Aspirin had a greater effect on colorectal cancer survival in patients with low-level CD274 (PD-L1) expression in their tumors, according to the results of a study.
Aspirin had a greater effect on colorectal cancer survival in patients with low-level CD274 (PD-L1) expression compared with tumors with high-level CD274 expression, according to the results of a study published in the Journal of Clinical Oncology.
Previous research had shown that aspirin and immune checkpoint blockade may have a synergistic effect of the activation of T cell-mediated antitumor immune response. In this study, Tsuyoshi Hamada, MD, PhD, of Dana-Farber Cancer Institute and Harvard Medical School in Boston, and colleagues tested their hypothesis that the beneficial effects of aspirin in patients with colorectal cancer may be greater in tumors with lower CD274 expression.
“Our data suggest that overexpression of the CD274 immune checkpoint ligand may attenuate survival benefits associated with aspirin use and that tumor CD274 expression status may serve as a biomarker to select patients for adjuvant aspirin therapy,” Hamada and colleagues wrote. “Given growing popularity of immune checkpoint inhibitors for cancer treatment, our findings, if validated, may have considerable clinical implications for adjuvant aspirin use in the era of immunotherapy.”
The study included data from 617 patients with rectal and colon cancer taken from the Nurses’ Health Study and the Health Professionals Follow-Up Study. The researchers looked at post-diagnosis aspirin use and examined its association with patient survival in strata of tumor CD274 expression status measured using immunohistochemistry.
During a median of 11.5 years of follow-up there were 325 all-cause deaths and 118 cancer-specific deaths. Post-diagnosis aspirin use was associated with longer colorectal cancer–specific survival in patients with low-level tumor CD274 expression (P < .001), but the same was not true in patients with high-level expression. The hazard ratio for regular aspirin users was 0.16 (95% CI, 0.06–0.41) in patients with low CD274 and was 1.01 (95% CI, 0.61–1.67) in patients with high CD274.

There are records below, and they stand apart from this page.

(** ** The invariant of the store *)

Record store_ok (st : store) : Prop := {
  so_rows : map_Forall (λ id a, da_Id a = id ∧ actor_ok a) (st_actors st);
  so_identity : ∀ id id' a a', st_actors st !! id = Some a → st_actors st !! id' = Some a' → same_identity a a' = true → id = id';
  so_name : ∀ id id' a a', st_actors st !! id = Some a → st_actors st !! id' = Some a' → same_live_name a a' = true → id = id'
}.

Lemma find_actor_Some P st a : find_actor P st = Some a → P a = true ∧ ∃ id, st_actors st !! id = Some a.
Proof.
  intros [Hin HP]%find_some. split; [done|]. apply in_map_iff in Hin as ([id b] & <- & Hin).
  exists id. by apply elem_of_map_to_list, list_elem_of_In.
Qed.

Lemma find_actor_None P st id a : find_actor P st = None → st_actors st !! id = Some a → P a = false.
Proof.
  intros Hn Ha. eapply find_none; [exact Hn|]. apply in_map_iff. exists (id, a). split; [done|].
  by apply list_elem_of_In, elem_of_map_to_list.
Qed.

Lemma same_identity_spec a b : same_identity a b = true ↔ da_Namespace a = da_Namespace b ∧ da_ExternalId a = da_ExternalId b.
Proof. unfold same_identity. by rewrite andb_true_iff, !bool_decide_eq_true. Qed.

Lemma same_live_name_sym a b : same_live_name a b = same_live_name b a.
Proof.
  unfold same_live_name. apply eq_true_iff_eq. rewrite !andb_true_iff, !bool_decide_eq_true. naive_solver.
Qed.

Lemma same_identity_sym a b : same_identity a b = same_identity b a.
Proof. apply eq_true_iff_eq. rewrite !same_identity_spec. naive_solver. Qed.

Lemma violates_index_false a st id b :
  violates_index a st = false → st_actors st !! id = Some b → da_Id b ≠ da_Id a → same_identity a b = false ∧ same_live_name a b = false.
Proof.
  unfold violates_index. intros Hv Hb Hne. apply orb_false_elim. apply not_true_is_false. intros Ht.
  apply not_true_iff_false in Hv. apply Hv, existsb_exists. exists b. split.
  - apply in_map_iff. exists (id, b). split; [done|]. by apply list_elem_of_In, elem_of_map_to_list.
  - by rewrite bool_decide_false, Ht.
Qed.

Lemma put_row_ok a st : store_ok st → actor_ok a → violates_index a st = false → store_ok (put_row a st).
Proof.
  intros [Hrows Hid Hname] Ha Hv.
  assert (∀ id b, id ≠ da_Id a → st_actors st !! id = Some b → same_identity a b = false ∧ same_live_name a b = false) as Hother.
  { intros id b Hne Hb. eapply violates_index_false; [done..|]. by destruct (Hrows _ _ Hb) as [-> _]. }
  unfold put_row, with_actors. split; cbn.
  - apply map_Forall_insert_2; done.
  - intros id id' b b'. rewrite !lookup_insert_Some. intros [[<- <-]|[Hne Hb]] [[<- <-]|[Hne' Hb']] Hs; [done| | |by eapply Hid].
    + destruct (Hother id' b') as [? _]; [done..|congruence].
    + rewrite same_identity_sym in Hs. destruct (Hother id b) as [? _]; [done..|congruence].
  - intros id id' b b'. rewrite !lookup_insert_Some. intros [[<- <-]|[Hne Hb]] [[<- <-]|[Hne' Hb']] Hs; [done| | |by eapply Hname].
    + destruct (Hother id' b') as [_ ?]; [done..|congruence].
    + rewrite same_live_name_sym in Hs. destruct (Hother id b) as [_ ?]; [done..|congruence].
Qed.

Lemma update_row_ok a st : store_ok st → actor_ok a → store_ok (update_row a st).2.
Proof. intros Hst Ha. unfold update_row. destruct (violates_index a st) eqn:Hv; [done|by apply put_row_ok]. Qed.

Lemma insert_row_ok a st : store_ok st → actor_ok a → store_ok (insert_row a st).2.
Proof. intros Hst Ha. unfold insert_row. case_bool_decide; [done|by apply update_row_ok]. Qed.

“Our findings supporting the differential effects of aspirin according to immune checkpoint status underscore the potential of dual prostaglandin inhibition and immune checkpoint blockade as a combination immunotherapy strategy to further improve clinical outcome,” the researchers wrote.
The researchers found a significant interaction between post-diagnosis aspirin use and tumor CD274 expression status in both the colorectal cancer–specific survival analysis and the overall survival analysis. In addition, the prognostic association of aspirin use by CD274 status was consistent in patients with microsatellite stable tumors or PIK3CA wild-type disease, as well as in strata of cyclooxygenase-2 expression, CDX2 expression, tumor-infiltrating lymphocytes, or pre-diagnosis aspirin use status.
Hamada and colleagues acknowledged several limitations to their study including a lack of data on cancer treatment, which could be an important variable. In addition, there was limited information on cancer recurrence.
“Importantly, our patients with colorectal cancer were derived from a large number of hospitals throughout the United States (rather than a few hospitals), which increases the generalizability of our findings,” they wrote.